Although surgery or radiotherapy can effectively improve the prognosis of PCa patients and prolong their survival, the rate of recurrence and metastasis remains high. Meanwhile, there may be a tendency of over-medical treatment for the large population of PCa patients (25). Magnetic resonance imaging variables, prostate-specific antigen (PSA), and Gleason score are currently common mainstream methods for predicting BCR (26, 27). It is currently recommended that PSA doubling time and pathological Gleason score are indicators used to grade the risk of BCR after RP (5). Actually, we observed that BCR patients had higher Gleason score and advanced T stages than no BCR patients in this study. Maxeiner et al. used magnetic-resonance-spectroscopy-based metabolomic profiles to establish a model for predicting BCR through changes in several metabolites including spermine/polyamines, glutamine, myo-inositol, phosphoryl choline, scylloinositol, and glutamate, with an accuracy of 78% (28). Stabler et al. used the combination of serum PSA with cystathionine, cysteine, and homocysteine as markers to predict BCR with an AUC of 0.86 (29). In this paper, from the perspective of energy metabolism, we firstly found individual approach of gene-level recurrence markers that are helpful to the clinical decision-making of PCa patients. Furthermore, compared to the previous gene signatures (913), we included two different genes in our study and provided a simpler prognostic gene formula from the perspective of energy metabolism.

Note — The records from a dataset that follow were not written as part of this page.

(* ===== verification/CStreamOk.v ===== *)
(** * A stream is a frame of what was fed

    What a compressor of frames promises to the stream ([FrameCompressorLaws]), what holds of a stream between two
    turns of its loop and between two calls, and the theorems: a call ends, no buffer is
    overrun, no byte is lost, repeated or moved, whatever the sizes of the buffers and the directives. *)
From S2P Require Import Prelude Mem Errors Bits Frame ExecSeq CParams RecordUpdate Calls CCtxParams CwkspArena CCtxSize CCtxApi CStream.

(** The fields of the records that assignments went to. *)
Ltac fields := cbn [update zcs input output ip op api frame appliedParams blockSizeMax inBuff inBuffSize inToCompress inBuffPos inBuffTarget outBuff outBuffSize outBuffContentSize
  outBuffFlushedSize frameEnded expectedInBuffer stableIn_notConsumed expectedOutBufferSize in_src in_bytes in_pos out_dst out_bytes out_pos streamStage requestedParams pledgedSrcSizePlusOne].

Section Memory.
Context `{P : Platform}.

(** The contents of an object in memory: two pointers into it have a difference. *)
Definition mem_ok (l : list Z) : Prop := bytes l /\ 2 * zlen l < word_size.

Lemma mem_ok_slice l i n : mem_ok l -> mem_ok (slice l i n).
Proof.
  intros [H1 H2]. split; [by apply bytes_slice|]. unfold slice, zlen in *. rewrite length_take, length_drop. lia.
Qed.
(** No frame has begun: all of [F] was left with the caller. *)
Record waiting (F : list Z) z : Prop := {
  wa_stage : stage_of z = zcss_init;
  wa_held_back : stableIn_notConsumed z = 0 \/ inBufferMode (requestedParams (api z)) = ZSTD_bm_stable /\ 0 < stableIn_notConsumed z <= in_pos (expectedInBuffer z) /\ in_pos (expectedInBuffer z) = in_size (expectedInBuffer z);
  wa_data : F = held_back z
}.

Definition fed (F M : list Z) z : Prop := waiting F z /\ M = [] \/ exists j, running j F M z.

(** The buffers of a call. *)
Record buffers_ok (i : ZSTD_inBuffer) (o : ZSTD_outBuffer) : Prop := {
  bu_in : mem_ok (in_bytes i) /\ 0 <= in_pos i /\ (in_src i = 0 -> in_size i = 0);
  bu_out : mem_ok (out_bytes o) /\ 0 <= out_pos o /\ (out_dst o = 0 -> out_size o = 0)
}.

(** What a caller owes that left input in its buffer: the bytes are still there, and the position is where it was left. *)
Definition steady z (i : ZSTD_inBuffer) : Prop := stableIn_notConsumed z <> 0 ->
  (stage_of z = zcss_init -> in_pos i = in_pos (expectedInBuffer z)) /\
  (in_pos i = in_pos (expectedInBuffer z) -> take (Z.to_nat (in_pos i)) (in_bytes i) = take (Z.to_nat (in_pos i)) (in_bytes (expectedInBuffer z))).

Definition rest (i : ZSTD_inBuffer) : list Z := drop (Z.to_nat (in_pos i)) (in_bytes i).

Lemma slice_of_take {A} (l k : list A) p q n : 0 <= q -> 0 <= n -> q + n <= p -> take (Z.to_nat p) l = take (Z.to_nat p) k -> slice l q n = slice k q n.
Proof.
  intros Hq Hn Hp E. assert (forall m : list A, slice m q n = slice (take (Z.to_nat p) m) q n) as Hm.
  { intros m. unfold slice. rewrite skipn_firstn_comm, take_take. f_equal. lia. }
  rewrite (Hm l), (Hm k). by rewrite E.
Qed.

Lemma slice_rest {A} (l : list A) q n : 0 <= q -> 0 <= n -> slice l q n ++ drop (Z.to_nat (q + n)) l = drop (Z.to_nat q) l.
Proof. intros Hq Hn. unfold slice. rewrite <- (take_drop (Z.to_nat n) (drop (Z.to_nat q) l)) at 2. f_equal. rewrite drop_drop. f_equal. lia. Qed.

(** ** The generic function *)
Section Generic.
Context (requested : ZSTD_CCtx_params) (j : frame_job) (F M : list Z) (i : ZSTD_inBuffer) (o : ZSTD_outBuffer) (z : ZSTD_CStream (C := C)).
Context (Hr : running j F M z) (Hb : buffers_ok i o) (Hi : in_pos i <= in_size i) (Ho : out_pos o <= out_size o) (Ha : ctx_ok (api z)) (Hq : requestedParams (api z) = requested).
(** The buffers have passed [ZSTD_checkBufferStability]. *)
Context (Hpos : stable_in z = true -> in_pos i = in_pos (expectedInBuffer z)) (Hst : steady z i) (Htotal : zlen F + zlen (rest i) < 2 ^ 64).

Definition start_pos : Z := in_pos i - stableIn_notConsumed z.
Definition pulled : ZSTD_inBuffer := i <| in_pos := start_pos |>.

Lemma start_pos_ok : 0 <= start_pos <= in_pos i /\ slice (in_bytes i) start_pos (stableIn_notConsumed z) = held_back z /\ (buffered_in z = true -> start_pos = in_pos i).
Proof.
  unfold start_pos. pose proof (ru_held_back _ _ _ _ Hr) as Hh. pose proof (sh_in_mode _ (ru_shape _ _ _ _ Hr)) as Hm. destruct (bu_in _ _ Hb) as (_ & Hi0 & _). destruct (buffered_in z) eqn:Eb.
  - unfold held_back. rewrite Hh. split_and!; [lia|lia| |lia]. unfold slice. cbn [Z.to_nat]. by rewrite !firstn_O.
  - destruct (stable_in z); [|done]. specialize (Hpos eq_refl). split_and!; [lia|lia| |done].
    destruct (Z.eq_dec (stableIn_notConsumed z) 0) as [E0|N0]; [unfold held_back; rewrite E0; unfold slice; cbn [Z.to_nat]; by rewrite !firstn_O|].
    unfold held_back. rewrite <- Hpos. apply (slice_of_take _ _ (in_pos i)); [lia|lia|lia|]. by apply (Hst N0).
Qed.

Lemma generic_spec fm ip' op' : exists s r, ZSTD_compressStream_generic fm {| zcs := z; input := i; output := o; ip := ip'; op := op' |} = Ok (s, r) /\
  match r with
  | inl _ => failed requested s
  | inr _ => exists p s1 F0, F = F0 ++ held_back z /\
      looping requested (expectedInBuffer z) (expectedOutBufferSize z) j F0 M pulled o start_pos (out_pos o) (frameEnded z) false p s1 /\ left pulled o fm p s1 /\
      s = s1 <| input ::= fun b => b <| in_pos := ip s1 |> |> <| output ::= fun b => b <| out_pos := op s1 |> |>
  end.
Proof.
  destruct start_pos_ok as (Hs1 & Hs2 & Hs3). destruct Hr as [Hsh Hrm Hsg Hstg HJ Hhb (i0 & o0 & Hc & HF & HM)]. destruct Hb as [(Hib & Hi0 & Hi1) (Hob & Ho0 & Ho1)]. set (z1 := if stable_in z then z <| stableIn_notConsumed := 0 |> else z).
  set (s1 := {| zcs := z1; input := pulled; output := o; ip := start_pos; op := out_pos o |}).
  assert (stableIn_notConsumed z1 = 0) as Hnc. { subst z1. destruct (stable_in z) eqn:Es; [done|]. rewrite (sh_in_mode _ Hsh), Es in Hhb. done. }
  assert (looping requested (expectedInBuffer z) (expectedOutBufferSize z) j (i0 ++ held z) M pulled o start_pos (out_pos o) (frameEnded z) false (ip s1) s1) as Hloop.
  { constructor; cbn [s1 zcs input output ip op pulled in_bytes update] in *.
    - subst z1. destruct (stable_in z); [|done]. destruct Hsh. by constructor.
    - intros _. subst z1. by destruct (stable_in z).
    - subst z1. by destruct (stable_in z).
    - subst z1. by destruct (stable_in z).
    - subst z1. by destruct (stable_in z).
    - done.
    - done.
    - unfold in_size in *. cbn. lia.
    - unfold out_size in *. lia.
    - rewrite Hnc. split; [lia|done].
    - exists i0, o0. split; [subst z1; by destruct (stable_in z)|]. rewrite !Z.sub_diag. split; [rewrite app_nil_r; subst z1; by destruct (stable_in z)|]. cbn [app]. rewrite HM. f_equal. subst z1. by destruct (stable_in z).
    - intros E. right. rewrite <- E. subst z1. by destruct (stable_in z). }
  unfold ZSTD_compressStream_generic. rewrite bind_modify, bind_get. cbn [update zcs input output ip op in_pos out_pos].
  match goal with |- context [cbind (if stable_in z then ?m else cret tt) _ ?s0] => assert ((if stable_in z then m else cret tt) s0 = Ok (s1, inr tt)) as E1 end.
  { subst s1 z1. destruct (stable_in z) eqn:Es.
    - rewrite bind_assert by (apply Z.leb_le; unfold start_pos in Hs1; cbn; lia). done.
    - unfold cret, pulled. assert (start_pos = in_pos i) as -> by (apply Hs3; by rewrite (sh_in_mode _ Hsh), Es). by destruct i. }
  rewrite (bind_step _ _ _ _ _ E1). clear E1.
  match goal with |- context [cbind ?m _ s1] => assert (m s1 = Ok (s1, inr tt)) as E2 end.
  { pose proof (sh_load _ Hsh) as Hl. pose proof (sh_block _ Hsh). destruct (buffered_in z); [|done]. unfold cassert. by rewrite (proj2 (Z.ltb_lt 0 (inBuffSize z))) by lia. }
  rewrite (bind_step _ _ _ _ _ E2). clear E2.
  match goal with |- context [cbind ?m _ s1] => assert (m s1 = Ok (s1, inr tt)) as E3 end.
  { pose proof (sh_room _ Hsh) as Hl. destruct (buffered_out z); [|done]. unfold cassert. by rewrite (proj2 (Z.ltb_lt 0 (outBuffSize z))) by (specialize (Hl eq_refl); lia). }
  rewrite (bind_step _ _ _ _ _ E3). clear E3. rewrite bind_get.
  rewrite bind_assert by (change (negb (in_src i =? 0) || (in_size i =? 0) = true); destruct (Z.eqb_spec (in_src i) 0); [by rewrite Hi1 by done|done]). rewrite bind_assert by (apply Z.leb_le; unfold in_size in *; cbn; lia).
  rewrite bind_assert by (change (negb (out_dst o =? 0) || (out_size o =? 0) = true); destruct (Z.eqb_spec (out_dst o) 0); [by rewrite Ho1 by done|done]). rewrite bind_assert by (by apply Z.leb_le).
  assert (zlen (i0 ++ held z) + (in_size pulled - start_pos) < 2 ^ 64) as Ht.
  { pose proof (f_equal zlen Hs2) as Hz. change (in_size pulled) with (in_size i). unfold rest in Htotal. assert (zlen (drop (Z.to_nat (in_pos i)) (in_bytes i)) = in_size i - in_pos i) as Ed by (unfold in_size, zlen in *; rewrite length_drop; lia).
    rewrite Ed, HF, app_assoc, zlen_app in Htotal. rewrite zlen_slice in Hz by (unfold start_pos, in_size in *; lia). unfold start_pos in *. lia. }
  destruct (stream_loop_spec requested (expectedInBuffer z) (expectedOutBufferSize z) j (i0 ++ held z) M pulled o start_pos (out_pos o) (frameEnded z) Ht fm (Z.to_nat (iend s1 - ip s1) + 3) s1 Hloop) as (s' & r & E & Hr').
  { subst s1 z1. cbn. by destruct (stable_in z). }
  { unfold work. change (iend s1) with (in_size i). change (ip s1) with start_pos. change (in_size pulled) with (in_size i). destruct (held (zcs s1)), (bool_decide (stage_of (zcs s1) = zcss_flush)); lia. }
  rewrite (bind_step _ _ _ _ _ E). destruct r as [e|u]; [by eexists _, (inl e)|]. destruct Hr' as (p & Hl & Hleft). rewrite bind_modify, bind_get. eexists _, (inr _). split; [reflexivity|].
  exists p, s', (i0 ++ held z). split; [by rewrite HF, app_assoc|done].
Qed.
End Generic.

(** ** What a call does *)

(** How a call ends: the frame goes on, the input is left with the caller and nothing has begun, or the frame is complete. *)
Inductive result (fm : ZSTD_EndDirective) (ended : bool) (F M : list Z) s (n : Z) : Prop :=
| goes_on j : running j F M (zcs s) -> n = zlen (pending (zcs s)) -> (0 < n -> out_pos (output s) = out_size (output s)) ->
    (n = 0 -> rest (input s) = [] /\ fm <> ZSTD_e_end /\ (fm = ZSTD_e_flush -> session j (frame (zcs s)) F M)) -> result fm ended F M s n
| waits : waiting F (zcs s) -> M = [] -> rest (input s) = [] -> fm = ZSTD_e_continue -> result fm ended F M s n
| finished j : J j -> complete j F M -> waiting [] (zcs s) -> n = 0 -> rest (input s) = [] \/ ended = true -> result fm ended F M s n.

Definition written (o o' : ZSTD_outBuffer) : list Z := slice (out_bytes o') (out_pos o) (out_pos o' - out_pos o).

(** What was fed with what is left of the input is what it was; what was given out before is still there. *)
Record served (requested : ZSTD_CCtx_params) (fm : ZSTD_EndDirective) (ended : bool) (F M : list Z) (i : ZSTD_inBuffer) (o : ZSTD_outBuffer) s (n : Z) : Prop := {
  sv_input : in_src (input s) = in_src i /\ in_bytes (input s) = in_bytes i /\ 0 <= in_pos (input s) <= in_size i;
  sv_output : mem_ok (out_bytes (output s)) /\ zlen (out_bytes (output s)) = zlen (out_bytes o) /\ out_pos o <= out_pos (output s) <= out_size o /\
              take (Z.to_nat (out_pos o)) (out_bytes (output s)) = take (Z.to_nat (out_pos o)) (out_bytes o);
  sv_api : ctx_ok (api (zcs s)) /\ requestedParams (api (zcs s)) = requested;
  sv_data : exists F', F' ++ rest (input s) = F ++ rest i /\ result fm ended F' (M ++ written o (output s)) s n
}.

Definition expects s : ZSTD_CStream :=
  let z := if stable_in (zcs s) then zcs s <| expectedInBuffer := input s |> else zcs s in
  if stable_out (zcs s) then z <| expectedOutBufferSize := size_t (out_size (output s) - out_pos (output s)) |> else z.

Lemma setBufferExpectations_spec s : ZSTD_setBufferExpectations s = Ok (s <| zcs := expects s |>, inr tt).
Proof.
  unfold ZSTD_setBufferExpectations. rewrite bind_modify. unfold cmodify, expects. do 2 f_equal. destruct s as [z i o ip' op']. unfold stable_in, stable_out. cbn [zcs input output].
  destruct (inBufferMode (appliedParams z) =? ZSTD_bm_stable); cbn [zcs update appliedParams output]; by destruct (outBufferMode (appliedParams z) =? ZSTD_bm_stable).
Qed.

Lemma expects_form s : exists e q, expects s = zcs s <| expectedInBuffer := e |> <| expectedOutBufferSize := q |> /\ (stable_in (zcs s) = true -> e = input s).
Proof.
  unfold expects. destruct (stable_in (zcs s)), (stable_out (zcs s)); [by eexists _, _|exists (input s), (expectedOutBufferSize (zcs s))|exists (expectedInBuffer (zcs s)), (size_t (out_size (output s) - out_pos (output s)))|exists (expectedInBuffer (zcs s)), (expectedOutBufferSize (zcs s))];
    (split; [by destruct (zcs s)|done]).
Qed.

Section After.
Context (requested : ZSTD_CCtx_params) (expected : ZSTD_inBuffer) (expectedOut : Z) (j : frame_job) (F0 M back : list Z) (i : ZSTD_inBuffer) (o : ZSTD_outBuffer) (start : Z) (ended : bool) (fm : ZSTD_EndDirective) (p : Z) (s1 : stream (C := C)).
Local Notation I := (i <| in_pos := start |>).
Context (Hl : looping requested expected expectedOut j F0 M I o start (out_pos o) ended false p s1) (Hleft : left I o fm p s1).
Context (Hback : slice (in_bytes i) start (in_pos i - start) = back) (Hstart : start <= in_pos i) (HJ : J j).

Local Notation s2 := (s1 <| input ::= fun b => b <| in_pos := ip s1 |> |> <| output ::= fun b => b <| out_pos := op s1 |> |>).
Local Notation s3 := (s2 <| zcs := expects s2 |>).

Like other metabolic cancers, increased glycolysis can provide more metabolic intermediates and energy for the rapid proliferation of PCa cells (30). Shao et al. observed significant accumulation of metabolic intermediates in PCa and the enrichment of genes in the TCA cycle, indicating that the TCA cycle in PCa tissue is over-activated, and existence of potential replenishment pathways for the metabolism of pyruvate, glutamine and branched chain amino acids in PCa supplements the metabolites of the TCA cycle (31). Androgen receptor (AR) plays an important role in increasing glycolysis in PCa cells, which can induce flux through the classical TCA cycle and reductive carboxylation of glutamine (3234). The AR constitutively actives splice variants, such as AR-V7, stimulates glycolysis to a similar degree to AR in changing metabolism, and at the same time improves the utilization of citrate, and possibly metabolize it into other compounds needed for cell growth, such as lipids, steroids and amino acids, which increases the tumor’s ability to grow (34). It has been shown that androgens can stimulate AMPK-PGC1α cascade by increasing mitochondrial function and biogenesis, and activate glycolysis and oxidative phosphorylation (OXPHOS) (33). Clendinen et al. found that lactate and other end products of glucose catabolism increased in patients with BCR (1). The increased lactate may be related to the Warburg effect (35). Meanwhile, tumor cells induce the secretion of lactate and pyruvate by cancer-associated fibroblasts (CAFs) through aerobic glycolysis, and then they take up these energy-rich metabolites to promote efficient energy production through mitochondrial OXPHOS, thereby producing higher proliferation capacity, the reverse Warburg effect (36). This process of lactate exchange between CAFs and cancer cells is called lactate shuttle (37). In addition, different literatures also reported the relationship between elevated methionine metabolites such as cysteine and BCR (8, 29).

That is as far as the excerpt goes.